### [Records provided]
(* ===== verification/CoordTypes.v ===== *)
(** * The data of the PM collaboration policy

    The structs of [src/internal/coordination] ([domain.go] and
    [collaboration_types.go]).  A field [F] of the struct written [x] in the
    comments is the projection whose name is a two-letter prefix followed by
    [F]; integers are [Z], maps are [gmap string], a pointer is an [option].
    A nil map and an empty map are the same value: [Normalize] and
    [NormalizeCollaboration] only tell them apart to be able to write. *)

From S2P Require Import Prelude.

(** A receipt as the file holds it: the result of the operation with the hash
    of its intent ("" in files written before hashes), or text that does not
    decode. *)
Inductive receipt (R : Type) := Receipt (result : R) (intentHash : string) | BadReceipt (why : string).
Arguments Receipt {R} _ _.
Arguments BadReceipt {R} _.

Record Principal := mkPrincipal {
  prHuman : bool; prID : string; prSessionID : string; prRunID : string; prEpoch : Z }.
#[export] Instance Principal_eta : Eta Principal := λ x,
  mkPrincipal (prHuman x) (prID x) (prSessionID x) (prRunID x) (prEpoch x).
Definition zeroPrincipal : Principal :=
  mkPrincipal false "" "" "" 0.
#[global] Instance Principal_eq_dec : EqDecision Principal.
Proof. solve_decision. Defined.

Record Project := mkProject {
  pjEngineVersion : Z; pjNoProgressRounds : Z; pjWakeDispositionCount : Z; pjID : string;
  pjName : string; pjCwd : string; pjCwdAlias : string; pjPMSessionID : string;
  pjProfileID : string; pjProfileVersion : Z; pjMode : string; pjRevision : Z; pjRounds : Z;
  pjMaxRounds : Z; pjMaxTasks : Z; pjPendingThrough : Z; pjProcessedThrough : Z;
  pjWakeRequestID : string; pjWakeThrough : Z; pjWakeState : string; pjNote : string }.
#[export] Instance Project_eta : Eta Project := λ x,
  mkProject (pjEngineVersion x) (pjNoProgressRounds x) (pjWakeDispositionCount x) (pjID x)
    (pjName x) (pjCwd x) (pjCwdAlias x) (pjPMSessionID x) (pjProfileID x) (pjProfileVersion x)
    (pjMode x) (pjRevision x) (pjRounds x) (pjMaxRounds x) (pjMaxTasks x) (pjPendingThrough x)
    (pjProcessedThrough x) (pjWakeRequestID x) (pjWakeThrough x) (pjWakeState x) (pjNote x).
Definition zeroProject : Project :=
  mkProject 0 0 0 "" "" "" "" "" "" 0 "" 0 0 0 0 0 0 "" 0 "" "".

Record Task := mkTask {
  tkID : string; tkProjectID : string; tkNumber : Z; tkTitle : string; tkReason : string;
  tkInstruction : string; tkAcceptance : string; tkBackend : string; tkModel : string;
  tkSandbox : string; tkState : string; tkOwner : string; tkEpoch : Z; tkSessionID : string;
  tkWorkItemID : string; tkRunID : string; tkRequestID : string; tkOriginRequestID : string;
  tkRevision : Z; tkResult : string; tkDecision : string; tkApprovedBy : string;
  tkAcceptedBy : string; tkDispatchEpoch : Z; tkProvisioned : bool }.
#[export] Instance Task_eta : Eta Task := λ x,
  mkTask (tkID x) (tkProjectID x) (tkNumber x) (tkTitle x) (tkReason x) (tkInstruction x)
    (tkAcceptance x) (tkBackend x) (tkModel x) (tkSandbox x) (tkState x) (tkOwner x) (tkEpoch x)
    (tkSessionID x) (tkWorkItemID x) (tkRunID x) (tkRequestID x) (tkOriginRequestID x)
    (tkRevision x) (tkResult x) (tkDecision x) (tkApprovedBy x) (tkAcceptedBy x)
    (tkDispatchEpoch x) (tkProvisioned x).
Definition zeroTask : Task :=
  mkTask "" "" 0 "" "" "" "" "" "" "" "" "" 0 "" "" "" "" "" 0 "" "" "" "" 0 false.

Record Event := mkEvent {
  evID : Z; evProjectID : string; evTaskID : string; evKind : string; evActor : string;
  evSessionID : string; evRequestID : string; evText : string; evAt : Z }.
#[export] Instance Event_eta : Eta Event := λ x,
  mkEvent (evID x) (evProjectID x) (evTaskID x) (evKind x) (evActor x) (evSessionID x)
    (evRequestID x) (evText x) (evAt x).
Definition zeroEvent : Event :=
  mkEvent 0 "" "" "" "" "" "" "" 0.

Record Command := mkCommand {
  cmCwdAlias : string; cmAction : string; cmProjectID : string; cmTaskID : string;
  cmMutationID : string; cmExpectedRevision : Z; cmName : string; cmCwd : string;
  cmModel : string; cmText : string; cmTitle : string; cmReason : string;
  cmInstruction : string; cmAcceptance : string; cmBackend : string; cmSandbox : string;
  cmOriginRequestID : string; cmMaxTasks : Z; cmMaxRounds : Z }.
#[export] Instance Command_eta : Eta Command := λ x,
  mkCommand (cmCwdAlias x) (cmAction x) (cmProjectID x) (cmTaskID x) (cmMutationID x)
    (cmExpectedRevision x) (cmName x) (cmCwd x) (cmModel x) (cmText x) (cmTitle x) (cmReason x)
    (cmInstruction x) (cmAcceptance x) (cmBackend x) (cmSandbox x) (cmOriginRequestID x)
    (cmMaxTasks x) (cmMaxRounds x).
Definition zeroCommand : Command :=
  mkCommand "" "" "" "" "" 0 "" "" "" "" "" "" "" "" "" "" "" 0 0.

Record Result := mkResult {
  rsProjectID : string; rsTaskID : string; rsSessionID : string; rsRevision : Z }.
#[export] Instance Result_eta : Eta Result := λ x,
  mkResult (rsProjectID x) (rsTaskID x) (rsSessionID x) (rsRevision x).
Definition zeroResult : Result :=
  mkResult "" "" "" 0.
#[global] Instance Result_eq_dec : EqDecision Result.
Proof. solve_decision. Defined.

Record Criterion := mkCriterion {
  crID : string; crText : string; crMandatory : bool }.
#[export] Instance Criterion_eta : Eta Criterion := λ x,
  mkCriterion (crID x) (crText x) (crMandatory x).
Definition zeroCriterion : Criterion :=
  mkCriterion "" "" false.

Record SourceRef := mkSourceRef {
  srKind : string; srID : string; srVersion : string; srLabel : string }.
#[export] Instance SourceRef_eta : Eta SourceRef := λ x,
  mkSourceRef (srKind x) (srID x) (srVersion x) (srLabel x).
Definition zeroSourceRef : SourceRef :=
  mkSourceRef "" "" "" "".
#[global] Instance SourceRef_eq_dec : EqDecision SourceRef.
Proof. solve_decision. Defined.

Record TaskContract := mkTaskContract {
  tcID : string; tcProjectID : string; tcTaskID : string; tcRevision : Z; tcOutcome : string;
  tcNonGoals : list string; tcCriteria : list Criterion; tcInputs : list SourceRef;
  tcSources : list SourceRef; tcSandbox : string; tcBackend : string; tcProfileID : string;
  tcHash : string; tcCreatedAt : Z }.
#[export] Instance TaskContract_eta : Eta TaskContract := λ x,
  mkTaskContract (tcID x) (tcProjectID x) (tcTaskID x) (tcRevision x) (tcOutcome x)
    (tcNonGoals x) (tcCriteria x) (tcInputs x) (tcSources x) (tcSandbox x) (tcBackend x)
    (tcProfileID x) (tcHash x) (tcCreatedAt x).
Definition zeroTaskContract : TaskContract :=
  mkTaskContract "" "" "" 0 "" [] [] [] [] "" "" "" "" 0.

Record Grant := mkGrant {
  grID : string; grProjectID : string; grTaskID : string; grContractID : string;
  grContractHash : string; grApprovedBy : string; grMode : string; grMaxRevisions : Z;
  grUsedRevisions : Z; grExpiresAt : Z; grRevokedAt : Z; grCreatedAt : Z }.
#[export] Instance Grant_eta : Eta Grant := λ x,
  mkGrant (grID x) (grProjectID x) (grTaskID x) (grContractID x) (grContractHash x)
    (grApprovedBy x) (grMode x) (grMaxRevisions x) (grUsedRevisions x) (grExpiresAt x)
    (grRevokedAt x) (grCreatedAt x).
Definition zeroGrant : Grant :=
  mkGrant "" "" "" "" "" "" "" 0 0 0 0 0.

Record TaskCoordination := mkTaskCoordination {
  mtID : string; mtProjectID : string; mtRevision : Z; mtContractID : string;
  mtGrantID : string; mtManifestID : string; mtReadiness : string; mtPhase : string;
  mtActiveRunID : string; mtActiveEpoch : Z; mtActiveRequestID : string;
  mtSubmissionID : string; mtAcceptedSubmissionID : string; mtAcceptedContractID : string;
  mtHandoffID : string; mtAssistanceID : string; mtNeedsContext : bool;
  mtNoProgressRounds : Z }.
#[export] Instance TaskCoordination_eta : Eta TaskCoordination := λ x,
  mkTaskCoordination (mtID x) (mtProjectID x) (mtRevision x) (mtContractID x) (mtGrantID x)
    (mtManifestID x) (mtReadiness x) (mtPhase x) (mtActiveRunID x) (mtActiveEpoch x)
    (mtActiveRequestID x) (mtSubmissionID x) (mtAcceptedSubmissionID x) (mtAcceptedContractID x)
    (mtHandoffID x) (mtAssistanceID x) (mtNeedsContext x) (mtNoProgressRounds x).
Definition zeroTaskCoordination : TaskCoordination :=
  mkTaskCoordination "" "" 0 "" "" "" "" "" "" 0 "" "" "" "" "" "" false 0.

Record ContextManifest := mkContextManifest {
  cxID : string; cxProjectID : string; cxTaskID : string; cxContractID : string;
  cxDecisionIDs : list string; cxInputs : list SourceRef; cxRequired : string; cxHash : string;
  cxCreatedAt : Z }.
#[export] Instance ContextManifest_eta : Eta ContextManifest := λ x,
  mkContextManifest (cxID x) (cxProjectID x) (cxTaskID x) (cxContractID x) (cxDecisionIDs x)
    (cxInputs x) (cxRequired x) (cxHash x) (cxCreatedAt x).
Definition zeroContextManifest : ContextManifest :=
  mkContextManifest "" "" "" "" [] [] "" "" 0.

Record ReportInput := mkReportInput {
  riKind : string; riContractID : string; riManifestID : string; riText : string;
  riReadiness : string; riBlocking : bool; riDecisionOwner : string; riReasonCode : string;
  riQuestionID : string; riAnswerID : string; riAdopted : bool; riSources : list SourceRef }.
#[export] Instance ReportInput_eta : Eta ReportInput := λ x,
  mkReportInput (riKind x) (riContractID x) (riManifestID x) (riText x) (riReadiness x)
    (riBlocking x) (riDecisionOwner x) (riReasonCode x) (riQuestionID x) (riAnswerID x)
    (riAdopted x) (riSources x).
Definition zeroReportInput : ReportInput :=
  mkReportInput "" "" "" "" "" false "" "" "" "" false [].

Record WorkerReport := mkWorkerReport {
  wrID : string; wrProjectID : string; wrTaskID : string; wrSessionID : string;
  wrRunID : string; wrEpoch : Z; wrActor : string; wrInput : ReportInput; wrStale : bool;
  wrCreatedAt : Z }.
#[export] Instance WorkerReport_eta : Eta WorkerReport := λ x,
  mkWorkerReport (wrID x) (wrProjectID x) (wrTaskID x) (wrSessionID x) (wrRunID x) (wrEpoch x)
    (wrActor x) (wrInput x) (wrStale x) (wrCreatedAt x).
Definition zeroWorkerReport : WorkerReport :=
  mkWorkerReport "" "" "" "" "" 0 "" zeroReportInput false 0.

Record Actionable := mkActionable {
  acID : string; acProjectID : string; acTaskID : string; acReportID : string;
  acSubmissionID : string; acKind : string; acText : string; acAssignee : string;
  acState : string; acWaitingReason : string; acBlocking : bool; acRevision : Z;
  acAnswerID : string; acAnswer : string; acDueAt : Z; acCreatedAt : Z; acUpdatedAt : Z }.
#[export] Instance Actionable_eta : Eta Actionable := λ x,
  mkActionable (acID x) (acProjectID x) (acTaskID x) (acReportID x) (acSubmissionID x)
    (acKind x) (acText x) (acAssignee x) (acState x) (acWaitingReason x) (acBlocking x)
    (acRevision x) (acAnswerID x) (acAnswer x) (acDueAt x) (acCreatedAt x) (acUpdatedAt x).
Definition zeroActionable : Actionable :=
  mkActionable "" "" "" "" "" "" "" "" "" "" false 0 "" "" 0 0 0.

Record DispositionInput := mkDispositionInput {
  diActionableID : string; diAction : string; diText : string; diSources : list SourceRef }.
#[export] Instance DispositionInput_eta : Eta DispositionInput := λ x,
  mkDispositionInput (diActionableID x) (diAction x) (diText x) (diSources x).
Definition zeroDispositionInput : DispositionInput :=
  mkDispositionInput "" "" "" [].

Record Disposition := mkDisposition {
  dsID : string; dsProjectID : string; dsTaskID : string; dsActionableID : string;
  dsAction : string; dsText : string; dsActor : string; dsSources : list SourceRef;
  dsCreatedAt : Z }.
#[export] Instance Disposition_eta : Eta Disposition := λ x,
  mkDisposition (dsID x) (dsProjectID x) (dsTaskID x) (dsActionableID x) (dsAction x) (dsText x)
    (dsActor x) (dsSources x) (dsCreatedAt x).
Definition zeroDisposition : Disposition :=
  mkDisposition "" "" "" "" "" "" "" [] 0.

### [Your task]
Would you retype the lines above from the one with "Definition zeroResult : Result" down to the one with "Record TaskCoordination := mkTaskCoordination", word for word, both ends included and no other lines?

### [Task output]
Definition zeroResult : Result :=
  mkResult "" "" "" 0.
#[global] Instance Result_eq_dec : EqDecision Result.
Proof. solve_decision. Defined.

Record Criterion := mkCriterion {
  crID : string; crText : string; crMandatory : bool }.
#[export] Instance Criterion_eta : Eta Criterion := λ x,
  mkCriterion (crID x) (crText x) (crMandatory x).
Definition zeroCriterion : Criterion :=
  mkCriterion "" "" false.

Record SourceRef := mkSourceRef {
  srKind : string; srID : string; srVersion : string; srLabel : string }.
#[export] Instance SourceRef_eta : Eta SourceRef := λ x,
  mkSourceRef (srKind x) (srID x) (srVersion x) (srLabel x).
Definition zeroSourceRef : SourceRef :=
  mkSourceRef "" "" "" "".
#[global] Instance SourceRef_eq_dec : EqDecision SourceRef.
Proof. solve_decision. Defined.

Record TaskContract := mkTaskContract {
  tcID : string; tcProjectID : string; tcTaskID : string; tcRevision : Z; tcOutcome : string;
  tcNonGoals : list string; tcCriteria : list Criterion; tcInputs : list SourceRef;
  tcSources : list SourceRef; tcSandbox : string; tcBackend : string; tcProfileID : string;
  tcHash : string; tcCreatedAt : Z }.
#[export] Instance TaskContract_eta : Eta TaskContract := λ x,
  mkTaskContract (tcID x) (tcProjectID x) (tcTaskID x) (tcRevision x) (tcOutcome x)
    (tcNonGoals x) (tcCriteria x) (tcInputs x) (tcSources x) (tcSandbox x) (tcBackend x)
    (tcProfileID x) (tcHash x) (tcCreatedAt x).
Definition zeroTaskContract : TaskContract :=
  mkTaskContract "" "" "" 0 "" [] [] [] [] "" "" "" "" 0.

Record Grant := mkGrant {
  grID : string; grProjectID : string; grTaskID : string; grContractID : string;
  grContractHash : string; grApprovedBy : string; grMode : string; grMaxRevisions : Z;
  grUsedRevisions : Z; grExpiresAt : Z; grRevokedAt : Z; grCreatedAt : Z }.
#[export] Instance Grant_eta : Eta Grant := λ x,
  mkGrant (grID x) (grProjectID x) (grTaskID x) (grContractID x) (grContractHash x)
    (grApprovedBy x) (grMode x) (grMaxRevisions x) (grUsedRevisions x) (grExpiresAt x)
    (grRevokedAt x) (grCreatedAt x).
Definition zeroGrant : Grant :=
  mkGrant "" "" "" "" "" "" "" 0 0 0 0 0.

Record TaskCoordination := mkTaskCoordination {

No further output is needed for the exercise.